(* ===== verification/PromptStage.v ===== *)
(** Prompt selection (src/src/kernel/prompt-stage.mjs): resolving the prompt set
    a domain declares and picking the reviewer's and the remediator's stage from
    the attempt counters. The file system is the class [PromptFs], addressed by
    the path segments the source joins. *)

From Stdlib Require Import ZArith Lia Ascii SpecFloat.
From stdpp Require Import base list strings.
From S2P Require Import Prelude JsNum JsValue.

(** [existsSync], [statSync(..).isDirectory()] and [readFileSync]. *)
Class PromptFs := {
  exists_sync : list string -> bool;
  is_directory : list string -> bool;
  read_text : list string -> option string
}.

Inductive prompt_error :=
| PromptSetResolutionError (message : string) (domainId promptSet : val) (reason : string)
| PromptError (message : string)
| ReadError (path : list string).

Definition outcome (A : Type) : Type := prompt_error + A.
Definition obind {A B} (r : outcome A) (f : A -> outcome B) : outcome B :=
  match r with inl e => inl e | inr a => f a end.

Inductive PromptStage := first | middle | last.

#[export] Instance PromptStage_eq_dec : EqDecision PromptStage.
Proof. solve_decision. Defined.

Definition stage_name (s : PromptStage) : string :=
  match s with first => "first" | middle => "middle" | last => "last" end.

(** [/^[A-Za-z0-9_-]+$/]. *)
Definition segment_char (a : ascii) : bool :=
  in_range 65 90 a || in_range 97 122 a || in_range 48 57 a
  || Ascii.eqb a "_" || Ascii.eqb a "-".
Fixpoint all_chars (p : ascii -> bool) (s : string) : bool :=
  match s with EmptyString => true | String a s' => p a && all_chars p s' end.
Definition is_path_segment (s : string) : bool :=
  negb (String.eqb s "") && all_chars segment_char s.
Definition PROMPT_PATH_SEGMENT_TEXT : string := "/^[A-Za-z0-9_-]+$/".

Section WithFs.
Context `{PromptFs}.

Definition unknown_domain (id : val) : string := to_str (coalesce id (VStr "<unknown>")).

Definition resolvePromptSet (rootDir : string) (domainConfig domainId : val) : outcome string :=
  if String.eqb rootDir "" then inl (PromptError "rootDir is required")
  else
    let id := coalesce (coalesce domainId (oget domainConfig "id")) VNull in
    if negb (is_object domainConfig) then
      inl (PromptSetResolutionError
        ("prompt-set resolution failed: no domain config for domain=" +:+ unknown_domain id)
        id VNull "missing-domain-config")
    else
      match oget domainConfig "promptSet" with
      | VStr promptSet =>
          if String.eqb (trim promptSet) "" then
            inl (PromptSetResolutionError
              ("prompt-set resolution failed: domain=" +:+ unknown_domain id
               +:+ " declares no promptSet") id VNull "missing-prompt-set")
          else if negb (is_path_segment promptSet) then
            inl (PromptSetResolutionError
              ("prompt-set resolution failed: promptSet " +:+ json_quote promptSet +:+ " for domain="
               +:+ unknown_domain id +:+ " must match " +:+ PROMPT_PATH_SEGMENT_TEXT)
              id (VStr promptSet) "invalid-prompt-set")
          else
            let promptSetDir := [rootDir; "prompts"; promptSet] in
            if negb (exists_sync promptSetDir) || negb (is_directory promptSetDir) then
              inl (PromptSetResolutionError
                ("prompt-set resolution failed: domain=" +:+ unknown_domain id
                 +:+ " declares unknown promptSet " +:+ json_quote promptSet +:+ " (no prompts/"
                 +:+ promptSet +:+ "/ directory)") id (VStr promptSet) "unknown-prompt-set")
            else inr promptSet
      | _ =>
          inl (PromptSetResolutionError
            ("prompt-set resolution failed: domain=" +:+ unknown_domain id
             +:+ " declares no promptSet") id VNull "missing-prompt-set")
      end.

Definition num_zero : num := S754_zero false.
Definition num_one : num := num_of_Z 1.

Definition toPositiveNumber (value : val) : option num :=
  let number := to_num value in
  if is_finite number && num_ltb num_zero number then Some number else None.

Definition toNonNegativeNumber (value : val) : option num :=
  let number := to_num value in
  if is_finite number && num_leb num_zero number then Some number else None.

(** [set.has(stage)] on the three stage names. *)
Definition assertStage (stage : string) : outcome PromptStage :=
  if String.eqb stage "first" then inr first
  else if String.eqb stage "middle" then inr middle
  else if String.eqb stage "last" then inr last
  else inl (PromptError ("unknown prompt stage: " +:+ stage)).

Definition assertPromptPathSegment (name value : string) : outcome string :=
  if is_path_segment value then inr value
  else inl (PromptError (name +:+ " must match " +:+ PROMPT_PATH_SEGMENT_TEXT)).

Definition opt_is (o : option num) (n : num) : bool :=
  match o with Some x => num_eqb x n | None => false end.
Definition at_least (o cap : option num) : bool :=
  match o, cap with Some x, Some c => num_leb c x | _, _ => false end.

Definition pickReviewerStage (reviewAttemptNumber completedRemediationRounds maxRemediationRounds : val)
  : outcome PromptStage :=
  let attempt := toPositiveNumber reviewAttemptNumber in
  let completed := toNonNegativeNumber completedRemediationRounds in
  let cap := toPositiveNumber maxRemediationRounds in
  match attempt, completed, cap with
  | None, None, None => inl (PromptError "pickReviewerStage requires review attempt context")
  | _, _, _ =>
      inr (if opt_is attempt num_one || opt_is completed num_zero
              || match completed with None => true | Some _ => false end then first
           else if at_least completed cap then last
           else middle)
  end.

Definition pickRemediatorStage (remediationRound maxRemediationRounds : val) : PromptStage :=
  let round := toPositiveNumber remediationRound in
  let cap := toPositiveNumber maxRemediationRounds in
  match round with
  | None => first
  | Some _ =>
      if at_least round cap then last
      else if opt_is round num_one then first else middle
  end.

(** [readFileSync(path, 'utf8').trim()]. *)
Definition read_trimmed (path : list string) : outcome string :=
  match read_text path with Some t => inr (trim t) | None => inl (ReadError path) end.

Definition newline : string := String (ascii_of_N 10) "".

Definition loadStagePrompt (REVIEW_EVIDENCE_GUIDANCE rootDir promptSet actor stage : string) : outcome string :=
  if String.eqb rootDir "" then inl (PromptError "rootDir is required")
  else if String.eqb promptSet "" then inl (PromptError "promptSet is required")
  else if String.eqb actor "" then inl (PromptError "actor is required")
  else
    obind (assertStage stage) (fun selectedStage =>
    obind (assertPromptPathSegment "promptSet" promptSet) (fun set_ =>
    obind (assertPromptPathSegment "actor" actor) (fun actor_ =>
    obind (read_trimmed [rootDir; "prompts"; set_; actor_ +:+ "." +:+ stage_name selectedStage +:+ ".md"])
      (fun prompt =>
       if negb (String.eqb actor "reviewer") then inr prompt
       else obind (read_trimmed [rootDir; "prompts"; "shared"; "simplicity-and-cost.md"]) (fun guidance =>
         inr (prompt +:+ newline +:+ newline +:+ REVIEW_EVIDENCE_GUIDANCE
              +:+ newline +:+ newline +:+ guidance)))))).

(** Prompt selection fails loud: a resolved prompt set is the one the
    domain config declares, is a single safe path segment, and names an existing
    directory under [prompts/]; there is no fallback value. *)
Theorem resolvePromptSet_declared (rootDir : string) (domainConfig domainId : val) (s : string) :
  resolvePromptSet rootDir domainConfig domainId = inr s ->
  oget domainConfig "promptSet" = VStr s
  /\ is_path_segment s = true
  /\ is_directory [rootDir; "prompts"; s] = true
  /\ includes "/" s = false /\ includes "." s = false.
Proof.
  unfold resolvePromptSet. destruct (String.eqb rootDir ""); [done|].
  destruct (negb (is_object domainConfig)); [done|].
  destruct (oget domainConfig "promptSet") as [| | | |p| |]; try done.
  destruct (String.eqb (trim p) ""); [done|].
  destruct (is_path_segment p) eqn:Ep; [|done]. simpl.
  destruct (is_directory [rootDir; "prompts"; p]) eqn:Ed; [|by rewrite orb_true_r].
  rewrite orb_false_r. destruct (exists_sync [rootDir; "prompts"; p]); [|done]. simpl.
  intros [= <-]. repeat split; try done.
  all: unfold is_path_segment in Ep; apply andb_true_iff in Ep as [_ Ep]; clear Ed;
    induction p as [|a p IH]; [done|]; simpl in *; apply andb_true_iff in Ep as [Ha Hp];
    rewrite (IH Hp), orb_false_r; case_match; [subst | done];
    by vm_compute in Ha.
Qed.

End WithFs.

(** ** Monotonicity of the stages *)

Definition stage_rank (s : PromptStage) : nat :=
  match s with first => 0 | middle => 1 | last => 2 end.

Lemma toNonNegativeNumber_Some v n :
  toNonNegativeNumber v = Some n -> n = to_num v /\ is_finite n = true /\ num_leb num_zero n = true.
Proof.
  unfold toNonNegativeNumber. destruct (is_finite _ && _) eqn:E; [|done].
  intros [= <-]. apply andb_true_iff in E as [? ?]. done.
Qed.

Lemma num_eqb_zero_le x y :
  num_leb num_zero x = true -> num_leb x y = true -> num_eqb y num_zero = true -> num_eqb x num_zero = true.
Proof.
  rewrite !num_leb_rank. intros (_ & _ & Hx) (_ & _ & Hxy).
  destruct y as [[]|[]| |[] ? ?]; try done; intros _;
    destruct x as [[]|[]| |[] ? ?]; simpl in *; try done; lia.
Qed.

(** The reviewer's stage only advances: with the same attempt number and
    cap, more completed remediation rounds never select an earlier stage. *)
Theorem reviewer_stage_monotone (attempt cap c1 c2 : val) s1 s2 :
  toNonNegativeNumber c1 <> None ->
  num_leb (to_num c1) (to_num c2) = true -> is_finite (to_num c2) = true ->
  pickReviewerStage attempt c1 cap = inr s1 ->
  pickReviewerStage attempt c2 cap = inr s2 ->
  (stage_rank s1 <= stage_rank s2)%nat.
Proof.
  intros Hc1 Hle Hfin. unfold pickReviewerStage.
  destruct (toNonNegativeNumber c1) as [n1|] eqn:E1; [|done]. clear Hc1.
  destruct (toNonNegativeNumber_Some _ _ E1) as (-> & Hf1 & Hz1).
  assert (E2 : toNonNegativeNumber c2 = Some (to_num c2)).
  { unfold toNonNegativeNumber. rewrite Hfin. by rewrite (num_leb_trans _ _ _ Hz1 Hle). }
  rewrite E2. set (a := toPositiveNumber attempt). set (k := toPositiveNumber cap).
  intros H1 H2. assert (S1 : s1 = if opt_is a num_one || opt_is (Some (to_num c1)) num_zero || false
        then first else if at_least (Some (to_num c1)) k then last else middle)
    by (destruct a, k; by injection H1 as <-).
  assert (S2 : s2 = if opt_is a num_one || opt_is (Some (to_num c2)) num_zero || false
        then first else if at_least (Some (to_num c2)) k then last else middle)
    by (destruct a, k; by injection H2 as <-).
  rewrite S1, S2. destruct (opt_is a num_one); [simpl; lia|]. simpl.
  destruct (num_eqb (to_num c1) num_zero) eqn:Z1; simpl; [lia|].
  destruct (num_eqb (to_num c2) num_zero) eqn:Z2; simpl.
  { rewrite (num_eqb_zero_le _ _ Hz1 Hle Z2) in Z1. done. }
  destruct k as [c|]; simpl; [|lia].
  destruct (num_leb c (to_num c1)) eqn:L1; simpl.
  - by rewrite (num_leb_trans _ _ _ L1 Hle).
  - destruct (num_leb c (to_num c2)); simpl; lia.
Qed.

(** ** Concrete inputs *)

Definition ex_fs : PromptFs := {|
  exists_sync := fun p => bool_decide (p = ["/repo"; "prompts"; "code-pr"]);
  is_directory := fun p => bool_decide (p = ["/repo"; "prompts"; "code-pr"]);
  read_text := fun _ => None |}.

Lemma resolvePromptSet_declared_witness :
  @is_directory ex_fs ["/repo"; "prompts"; "code-pr"] = true.
Proof.
  eapply (@resolvePromptSet_declared ex_fs "/repo" (VObj [("promptSet", VStr "code-pr")]) VUndef "code-pr").
  vm_compute. reflexivity.
Defined.

Lemma reviewer_stage_monotone_witness : (stage_rank middle <= stage_rank last)%nat.
Proof.
  apply (reviewer_stage_monotone (VInt 3) (VInt 2) (VInt 1) (VStr "2") middle last);
    vm_compute; try reflexivity. discriminate.
Defined.

Example remediator_stages :
  map (fun r => pickRemediatorStage (VInt r) (VInt 3)) [0; 1; 2; 3; 4]%Z
  = [first; first; middle; last; last].
Proof. vm_compute. reflexivity. Qed.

**Task details**
Look through the listing, and copy each line in which the string "option" turns up.

**Written reply**
  read_text : list string -> option string
Definition toPositiveNumber (value : val) : option num :=
Definition toNonNegativeNumber (value : val) : option num :=
Definition opt_is (o : option num) (n : num) : bool :=
Definition at_least (o cap : option num) : bool :=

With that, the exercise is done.